→ THE PROBLEM:
Could you copy every record below exactly as it is written?
RECORDS SUPPLIED START
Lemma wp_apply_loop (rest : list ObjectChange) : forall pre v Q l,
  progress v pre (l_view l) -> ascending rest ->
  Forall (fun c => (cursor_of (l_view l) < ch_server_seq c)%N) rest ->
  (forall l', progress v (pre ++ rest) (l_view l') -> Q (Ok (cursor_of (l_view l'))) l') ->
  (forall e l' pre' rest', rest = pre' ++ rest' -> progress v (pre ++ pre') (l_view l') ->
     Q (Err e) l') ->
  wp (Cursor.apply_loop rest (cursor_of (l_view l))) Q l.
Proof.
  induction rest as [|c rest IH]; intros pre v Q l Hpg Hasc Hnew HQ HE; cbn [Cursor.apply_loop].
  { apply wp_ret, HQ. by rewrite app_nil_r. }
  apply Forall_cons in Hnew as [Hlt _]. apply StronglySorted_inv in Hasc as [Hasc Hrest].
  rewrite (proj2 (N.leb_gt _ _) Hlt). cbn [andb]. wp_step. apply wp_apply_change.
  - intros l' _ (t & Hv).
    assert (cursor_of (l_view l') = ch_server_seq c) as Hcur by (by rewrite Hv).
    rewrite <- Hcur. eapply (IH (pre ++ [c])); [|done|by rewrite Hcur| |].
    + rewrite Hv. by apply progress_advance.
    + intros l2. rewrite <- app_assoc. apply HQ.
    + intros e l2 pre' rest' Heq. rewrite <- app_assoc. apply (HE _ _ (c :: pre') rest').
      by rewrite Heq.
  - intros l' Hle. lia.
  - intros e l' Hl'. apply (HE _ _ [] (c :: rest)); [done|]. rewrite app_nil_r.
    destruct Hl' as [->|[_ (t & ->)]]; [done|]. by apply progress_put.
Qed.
RECORDS SUPPLIED END
→ TASK ANSWER:
Lemma wp_apply_loop (rest : list ObjectChange) : forall pre v Q l,
  progress v pre (l_view l) -> ascending rest ->
  Forall (fun c => (cursor_of (l_view l) < ch_server_seq c)%N) rest ->
  (forall l', progress v (pre ++ rest) (l_view l') -> Q (Ok (cursor_of (l_view l'))) l') ->
  (forall e l' pre' rest', rest = pre' ++ rest' -> progress v (pre ++ pre') (l_view l') ->
     Q (Err e) l') ->
  wp (Cursor.apply_loop rest (cursor_of (l_view l))) Q l.
Proof.
  induction rest as [|c rest IH]; intros pre v Q l Hpg Hasc Hnew HQ HE; cbn [Cursor.apply_loop].
  { apply wp_ret, HQ. by rewrite app_nil_r. }
  apply Forall_cons in Hnew as [Hlt _]. apply StronglySorted_inv in Hasc as [Hasc Hrest].
  rewrite (proj2 (N.leb_gt _ _) Hlt). cbn [andb]. wp_step. apply wp_apply_change.
  - intros l' _ (t & Hv).
    assert (cursor_of (l_view l') = ch_server_seq c) as Hcur by (by rewrite Hv).
    rewrite <- Hcur. eapply (IH (pre ++ [c])); [|done|by rewrite Hcur| |].
    + rewrite Hv. by apply progress_advance.
    + intros l2. rewrite <- app_assoc. apply HQ.
    + intros e l2 pre' rest' Heq. rewrite <- app_assoc. apply (HE _ _ (c :: pre') rest').
      by rewrite Heq.
  - intros l' Hle. lia.
  - intros e l' Hl'. apply (HE _ _ [] (c :: rest)); [done|]. rewrite app_nil_r.
    destruct Hl' as [->|[_ (t & ->)]]; [done|]. by apply progress_put.
Qed.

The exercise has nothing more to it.